Do any readers have experience of driving Kia vehicles?  If so, please let us know in Comments how you’ve experienced them.  Do you agree with Mr. Rutherford’s accolades?



  1. I have several friends who own Kia's. The Sportage is actually a decent mid size SUV with decent rough road capability. Not much in the way of serious off road, but for gravel and dir raods they are more than adequate.

  2. They used to be f dubious quality, but all the ones (rentals) I've driven in the last 2 or 3 years have been average to above average….but how heavily does the Korean government subsidise them? It's not sensible to make direct comparisons between a free market economy company and one which is underwritten by the state – so a direct comparison to Ford for example would be inappropriate…GM and Chrysler, however….

  3. The first time I ever saw a Kia dealership I looked up at their sign and read "Killed In Action."

    Never was, in light of that, very interested in their product.

    I might be older and wiser enough to get over that now! 😉


  4. Their cars deliver a LOT of value for the money. Look at the list of 'standard equipment' on the US-built Optima sedan and compare to any US competitor. Value-to-price cannot be beaten.

    Yes, I've driven a few. Handle nicely, no untoward experiences at all.

  5. I had a "1st generation" Optima as a month-long rental about 10 years ago.

    I'd had V6's of similar displacement that seemed much more powerful. I'd driven cars of similar size that handled much better.

    But both the handling and power were fine for a typical mid-size four-door sedan. The transmission was great. There were useful storage cubbyholes all over the place. The controls were well thought out and ergonomic. The styling was — well, since few knew of Kia in that region, some colleagues thought I was driving a Jag.

    When I saw the resale value for recent models at that time, it went right to the top of my list for a car to purchase used should I need to buy a car.

    I suspect that they've only grown better in the meantime.

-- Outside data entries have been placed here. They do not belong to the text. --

(* ===== verification/Invites.v ===== *)
(** * Convos invites

    [core/src/schemes/invite-crypto.ts], [schemes/convos/invite-generator.ts]
    and [invite-parser.ts]: an invite is the signed and encrypted name of a
    group, compressed, encoded and cut for transport in a URL; parsing takes
    it apart again and checks it.

    The primitives of the libraries the code calls (key derivation, the
    cipher, the signature scheme, deflate, base64, protobuf, URLs, UTF-8) are
    a [Class]; a second class has the laws their documentation states.  A
    throwing computation is a [result] whose error is the text of the
    exception. *)
From S2P Require Import Prelude Bytes JsDate Text Json Errors Ids.

(** ** Hexadecimal *)
Definition hex_digit (c : ascii) : option nat :=
  let n := nat_of_ascii c in
  if ((48 <=? n) && (n <=? 57))%nat then Some (n - 48)%nat
  else if ((97 <=? n) && (n <=? 102))%nat then Some (n - 87)%nat
  else if ((65 <=? n) && (n <=? 70))%nat then Some (n - 55)%nat
  else None.
Definition is_space (c : ascii) : bool := bool_decide (String c "" ∈ WHITESPACE).
(** [parseInt(pair, 16)] of at most two characters, stored in a byte; [NaN]
    is stored as 0 and a negative number wraps. *)
Definition parse_pair (pair : string) : Byte.byte :=
  match pair with
  | String c (String d EmptyString) =>
      match hex_digit c, hex_digit d with
      | Some x, Some y => to_byte (16 * x + y)
      | Some x, None => to_byte x
      | None, Some y =>
          if bool_decide (c = "-"%char) then to_byte (256 - y)
          else if bool_decide (c = "+"%char) || is_space c then to_byte y else to_byte 0
      | None, None => to_byte 0
      end
  | String c EmptyString => to_byte (default 0%nat (hex_digit c))
  | _ => to_byte 0
  end.
Definition hexToBytes (hex : string) : bytes :=
  let clean := if startsWith "0x" hex then str_drop 2 hex else hex in
  map (λ i, parse_pair (str_slice (i * 2) (i * 2 + 2) clean)) (seq 0 (String.length clean / 2)).
Definition bytesToHex (l : bytes) : string := bytes_hex l.

(** ** Conversation identifiers *)
Inductive ConversationIdFormat := cf_uuid | cf_string.
Definition hex_group (s : string) : bool := str_forallb (λ c, bool_decide (is_Some (hex_digit c))) s.
(** The match of the canonical UUID pattern, its groups joined. *)
Definition uuid_match (s : string) : option string :=
  let gs := [str_slice 0 8 s; str_slice 9 13 s; str_slice 14 18 s; str_slice 19 23 s; str_slice 24 36 s] in
  if (String.length s =? 36)%nat && forallb hex_group gs &&
     forallb (λ i, bool_decide (str_slice i (i + 1) s = "-")) [8; 13; 18; 23]%nat
  then Some (str_join "" gs) else None.
Definition packConversationId (conversationId : string) (format : option ConversationIdFormat)
  : result string bytes :=
  let uuidMatch := uuid_match conversationId in
  let shouldUseUuidEncoding :=
    match format with
    | Some cf_uuid => true
    | Some cf_string => false
    | None => bool_decide (is_Some uuidMatch)
    end in
  if shouldUseUuidEncoding then
    match uuidMatch with
    | None => Err ("Conversation ID format " +:+ dq "uuid" +:+ " requires a canonical UUID: " +:+ conversationId)
    | Some hex => Ok (Byte.x01 :: hexToBytes hex)
    end
  else
    let strBytes := utf8 conversationId in
    let n := length strBytes in
    if (n <=? 255)%nat then Ok (Byte.x02 :: to_byte n :: strBytes)
    else Ok (Byte.x02 :: Byte.x00 :: to_byte (n / 256) :: to_byte n :: strBytes).

Section unpack.
(** [TextDecoder.decode]. *)
Context (decodeUtf8 : bytes → string).
Definition unpackConversationId (data : bytes) : result string string :=
  match data !! 0%nat with
  | Some Byte.x01 =>
      let hex := bytesToHex (slice 1 17 data) in
      Ok (str_join "-" [str_slice 0 8 hex; str_slice 8 12 hex; str_slice 12 16 hex; str_slice 16 20 hex;
                        str_drop 20 hex])
  | Some Byte.x02 =>
      match data !! 1%nat with
      | None => Err "Invalid packed conversation ID"
      | Some length =>
          if bool_decide (nat_of_byte length = 0%nat) then
            match data !! 2%nat, data !! 3%nat with
            | Some high, Some low =>
                let length := (nat_of_byte high * 256 + nat_of_byte low)%nat in
                Ok (decodeUtf8 (slice 4 (4 + length) data))
            | _, _ => Err "Invalid packed conversation ID length"
            end
          else Ok (decodeUtf8 (slice 2 (2 + nat_of_byte length) data))
      end
  | tag => Err ("Unknown conversation ID tag: " +:+
                match tag with Some b => pretty (nat_of_byte b) | None => "undefined" end)
  end.
End unpack.

(** ** Lemmas on bytes and hexadecimal *)
Lemma hex_digit_lower c x : hex_digit c = Some x → (x < 16)%nat ∧ lower_char c = hex_char x.
Proof. destruct c as [[] [] [] [] [] [] [] []]; vm_compute; intros [= <-]; split; (lia || reflexivity). Qed.
Lemma byte_hex_to_byte x y : (x < 16)%nat → (y < 16)%nat →
  byte_hex (to_byte (16 * x + y)) = String (hex_char x) (String (hex_char y) "").
Proof.
  intros Hx Hy. unfold byte_hex. change (N.to_nat (Byte.to_N ?b)) with (nat_of_byte b).
  rewrite nat_of_to_byte, Nat.mod_small by lia.
  replace (16 * x + y)%nat with (y + x * 16)%nat by lia.
  by rewrite Nat.div_add, Nat.div_small, Nat.Div0.mod_add, Nat.mod_small by lia.
Qed.
(** [hexToBytes] without the optional prefix. *)
Definition hex_pairs (s : string) : bytes :=
  map (λ i, parse_pair (str_slice (i * 2) (i * 2 + 2) s)) (seq 0 (String.length s / 2)).
Lemma hex_pairs_cons c d s : hex_pairs (String c (String d s)) = parse_pair (String c (String d "")) :: hex_pairs s.
Proof.
  unfold hex_pairs. cbn [String.length].
  replace (S (S (String.length s)) / 2)%nat with (S (String.length s / 2)).
  2: { replace (S (S (String.length s))) with (String.length s + 1 * 2)%nat by lia. rewrite Nat.div_add; lia. }
  cbn [seq map]. f_equal. rewrite <-seq_shift, map_map. apply map_ext. intros i.
  reflexivity.
Qed.
Lemma hex_pairs_hex n s : String.length s = (n * 2)%nat → hex_group s = true →
  bytesToHex (hex_pairs s) = toLowerCase s.
Proof.
  revert s. induction n as [|n IH]; intros s Hl Hg.
  { by destruct s. }
  destruct s as [|c [|d s]]; cbn in Hl; try lia. rewrite hex_pairs_cons. cbn in Hg.
  apply andb_true_iff in Hg as [Hc [Hd Hg]%andb_true_iff].
  apply bool_decide_eq_true in Hc as [x Hx], Hd as [y Hy].
  destruct (hex_digit_lower c x Hx) as [? Hcx], (hex_digit_lower d y Hy) as [? Hdy].
  unfold bytesToHex in *. cbn [bytes_hex parse_pair toLowerCase]. rewrite Hx, Hy, byte_hex_to_byte, Hcx, Hdy by done.
  rewrite !str_cons_app, str_nil_app. do 2 f_equal. apply IH; [lia|done].
Qed.
Lemma hexToBytes_hex n s : String.length s = (n * 2)%nat → hex_group s = true →
  bytesToHex (hexToBytes s) = toLowerCase s.
Proof.
  intros Hl Hg. unfold hexToBytes.
  assert (startsWith "0x" s = false) as ->.
  { apply not_true_iff_false. intros [t ->]%startsWith_spec. cbn in Hg. rewrite ?str_cons_app in Hg. cbn in Hg. done. }
  by eapply hex_pairs_hex.
Qed.
Lemma bytes_of_hex n s : String.length s = (n * 2)%nat → hex_group s = true → hexToBytes s = hex_pairs s ∧ length (hexToBytes s) = n.
Proof.
  intros Hl Hg. assert (hexToBytes s = hex_pairs s) as E.
  { unfold hexToBytes. assert (startsWith "0x" s = false) as ->; [|done].
    apply not_true_iff_false. intros [t ->]%startsWith_spec. unfold hex_group in Hg. rewrite ?str_cons_app in Hg. cbn in Hg. done. }
  split; [done|]. rewrite E. unfold hex_pairs. rewrite length_map, length_seq, Hl. apply Nat.div_mul. lia.
Qed.
(** Identifiers in lower case survive. *)
Lemma lower_is_hex s : str_forallb is_hex s = true → hex_group s = true ∧ toLowerCase s = s.
Proof.
  unfold hex_group. induction s as [|c s IH]; [done|]. cbn [str_forallb toLowerCase].
  intros [Hc Hs]%andb_true_iff. destruct (IH Hs) as [Hg Hl]. rewrite Hg, Hl. assert (bool_decide (is_Some (hex_digit c)) = true ∧ lower_char c = c) as [-> ->]; [|done].
  destruct c as [[] [] [] [] [] [] [] []]; vm_compute in Hc |- *; done.
Qed.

  6. Kia/Hyundai are the Chevy/Buick/Olds/GMC/Pontiac (or Chrysler/Dodge or Ford/Mercury) of S Korea. They are are actually the same company, with identical models for sale, although Hyundai seems to focus more on upper scale models. I have a 2008 Hyundai Entourage. It is identical in every meaningful way to the Kia minivan, down to the tail lights. The difference is the options available.

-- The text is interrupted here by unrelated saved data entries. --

(* ===== verification/Profiles.v ===== *)
(** * Convos member profiles

    [core/src/schemes/convos/profile-messages.ts], [profile-state.ts] and the
    profile half of [onboarding-scheme.ts]: the messages in which members of
    a conversation publish their profiles, and the profiles that a history of
    messages stands for.

    The protobuf reader and writer are parameters ([ProfileLib]); a message
    of theirs is a record whose absent fields are [None].  Numbers are
    integers, as in [Json]; the keys of an object keep the order in which
    they were set. *)
From S2P Require Import Prelude Bytes JsDate Text Json Errors Ids Programs CoreStores Invites InviteHost.

(** ** Data *)
Record EncryptedProfileImageRef := mkImage { im_url : string; im_salt : bytes; im_nonce : bytes }.
Inductive ProfileMetadataValue := mv_string (s : string) | mv_number (z : Z) | mv_bool (b : bool).
Abbreviation ProfileMetadata := (omap string ProfileMetadataValue).
Record ProfileUpdateContent := mkUpdate {
  up_name : option string; up_encryptedImage : option EncryptedProfileImageRef;
  up_memberKind : option Z; up_metadata : option ProfileMetadata
}.
Record MemberProfileEntry := mkEntry { me_inboxId : string; me_update : ProfileUpdateContent }.
Definition Unspecified : Z := 0.
Definition Agent : Z := 1.
(** The protobuf messages. *)
Inductive MetadataOneof := string_value | number_value | bool_value.
Record RawMetadataValue := mkRawValue {
  rm_string : option string; rm_number : option Z; rm_bool : option bool; rm_value : option MetadataOneof
}.
Record RawImage := mkRawImage { ri_url : option string; ri_salt : option bytes; ri_nonce : option bytes }.
Record RawProfile := mkRaw {
  rp_name : option string; rp_encrypted_image : option RawImage; rp_member_kind : option Z;
  rp_metadata : option (omap string RawMetadataValue)
}.
Record RawMember := mkRawMember { rw_inbox_id : option bytes; rw_profile : RawProfile }.
(** [ProfileUpdateType] and [ProfileSnapshotType]: [verify] answers with an
    error, [decode] and [toObject] may throw. *)
Class ProfileLib := {
  pl_verify_update : RawProfile → option string;
  pl_encode_update : RawProfile → bytes;
  pl_decode_update : bytes → option RawProfile;
  pl_verify_snapshot : list RawMember → option string;
  pl_encode_snapshot : list RawMember → bytes;
  pl_decode_snapshot : bytes → option (list RawMember)
}.

(** ** Encoding and decoding *)
(** [result[key] = value] on a plain object: [__proto__] is its prototype. *)
Definition js_assign {V} (k : string) (v : V) (o : omap string V) : omap string V :=
  if bool_decide (k = "__proto__") then o else om_set k v o.
Definition assign_all {A V} (f : A → option V) (l : list (string * A)) : omap string V :=
  foldl (λ o kv, match f kv.2 with Some v => js_assign kv.1 v o | None => o end) [] l.
Definition nonempty {A} (l : list A) : option (list A) := match l with [] => None | _ => Some l end.
Definition value_to_proto (v : ProfileMetadataValue) : RawMetadataValue :=
  match v with
  | mv_string s => mkRawValue (Some s) None None None
  | mv_number z => mkRawValue None (Some z) None None
  | mv_bool b => mkRawValue None None (Some b) None
  end.
Definition metadataToProto (metadata : ProfileMetadata) : omap string RawMetadataValue :=
  assign_all (λ v, Some (value_to_proto v)) metadata.
Definition value_from_proto (v : RawMetadataValue) : option ProfileMetadataValue :=
  match rm_value v with
  | Some string_value => Some (mv_string (default "" (rm_string v)))
  | Some number_value => Some (mv_number (default 0%Z (rm_number v)))
  | Some bool_value => Some (mv_bool (default false (rm_bool v)))
  | None =>
      match rm_string v, rm_number v, rm_bool v with
      | Some s, _, _ => Some (mv_string s)
      | None, Some z, _ => Some (mv_number z)
      | None, None, Some b => Some (mv_bool b)
      | None, None, None => None
      end
  end.
Definition metadataFromProto (raw : option (omap string RawMetadataValue)) : option ProfileMetadata :=
  match raw ≫= nonempty with
  | None => None
  | Some raw => nonempty (assign_all value_from_proto raw)
  end.
Definition raw_of (u : ProfileUpdateContent) : RawProfile :=
  mkRaw (up_name u)
    ((λ i, mkRawImage (Some (im_url i)) (Some (im_salt i)) (Some (im_nonce i))) <$> up_encryptedImage u)
    (match up_memberKind u with
     | Some k => if bool_decide (k ≠ Unspecified) then Some k else None
     | None => None
     end)
    (match up_metadata u ≫= nonempty with Some m => Some (metadataToProto m) | None => None end).
Definition of_raw (r : RawProfile) : ProfileUpdateContent :=
  mkUpdate (rp_name r)
    ((λ i, mkImage (default "" (ri_url i)) (default [] (ri_salt i)) (default [] (ri_nonce i))) <$> rp_encrypted_image r)
    (rp_member_kind r) (metadataFromProto (rp_metadata r)).
(** [Buffer.from(clean, "hex")]: whole pairs, up to the first that is not
    hexadecimal. *)
Fixpoint from_hex (s : string) : bytes :=
  match s with
  | String c (String d rest) =>
      match hex_digit c, hex_digit d with
      | Some x, Some y => to_byte (16 * x + y) :: from_hex rest
      | _, _ => []
      end
  | _ => []
  end.
Definition profile_hexToBytes (hex : string) : bytes :=
  from_hex (if startsWith "0x" hex then str_drop 2 hex else hex).
Section codec.
Context `{ProfileLib}.
(** The bytes of the envelope; [None]: it throws. *)
Definition encodeProfileUpdate (update : ProfileUpdateContent) : option bytes :=
  match pl_verify_update (raw_of update) with
  | Some _ => None
  | None => Some (pl_encode_update (raw_of update))
  end.
Definition decodeProfileUpdate (content : bytes) : option ProfileUpdateContent :=
  of_raw <$> pl_decode_update content.
Definition raw_member (p : MemberProfileEntry) : RawMember :=
  mkRawMember (Some (profile_hexToBytes (me_inboxId p))) (raw_of (me_update p)).
Definition encodeProfileSnapshot (profiles : list MemberProfileEntry) : option bytes :=
  match pl_verify_snapshot (map raw_member profiles) with
  | Some _ => None
  | None => Some (pl_encode_snapshot (map raw_member profiles))
  end.
Definition of_raw_member (r : RawMember) : MemberProfileEntry :=
  mkEntry (bytes_hex (default [] (rw_inbox_id r))) (of_raw (rw_profile r)).
Definition decodeProfileSnapshot (content : bytes) : option (list MemberProfileEntry) :=
  map of_raw_member <$> pl_decode_snapshot content.
End codec.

    I can't speak for everyone, but I can speak to the ones I've driven and the people I know who own them. They are very nice vehicles and excellent quality for the money spent. My only complaint–gas mileage on my 01 Grand Caravan was better. Not by a huge amount, but better.

    But the fit and finish of the Entourage blows the Dodge out of the water. It's quieter, with way better design, more powerful engine, better AC, everything. I would buy the Entourage again tomorrow, no hesitation.

    I would buy another Kia/Hyundai again.

  7. When I met my wife she was driving a 2007 Kia Rondo. It's a CUV / sub-Minivan-ish type vehicle. I was surprised to find out just how roomy it was and how well it ran. Great little car. In 2010 my stepdaughter wrecked it (not her fault) and I am happy to report that they stand up to a wreck quite nicely. By that I mean that slamming into another car at 50mph totaled the car but a 17 year old girl with Osteogenesis Imperfecta ("brittle bone" disease) walked away with nothing more than a bloody nose from the airbag and a bruise from the seatbelt.

    I replaced it with a 2009 Rondo, and would happily stick with that model except that it apparently didn't sell well enough in the US. 2010 was the last model year they sold it in the US.

    They both made for comfortable drives from Nashville to northern Florida and back, and that's coming from a man of *ahem* substance.

  8. I've had occasion to drive Kias as rentals several times over the last couple years, twice for extended periods while my vehicles were being repaired (teenage drivers, don't you know). I would unhesitatingly recommend them as quality cars in performance and manufacture. I'll take them over a Chrysler or GM any day, and I think they rival Ford's best as well. Definitely on my list for my next car purchase.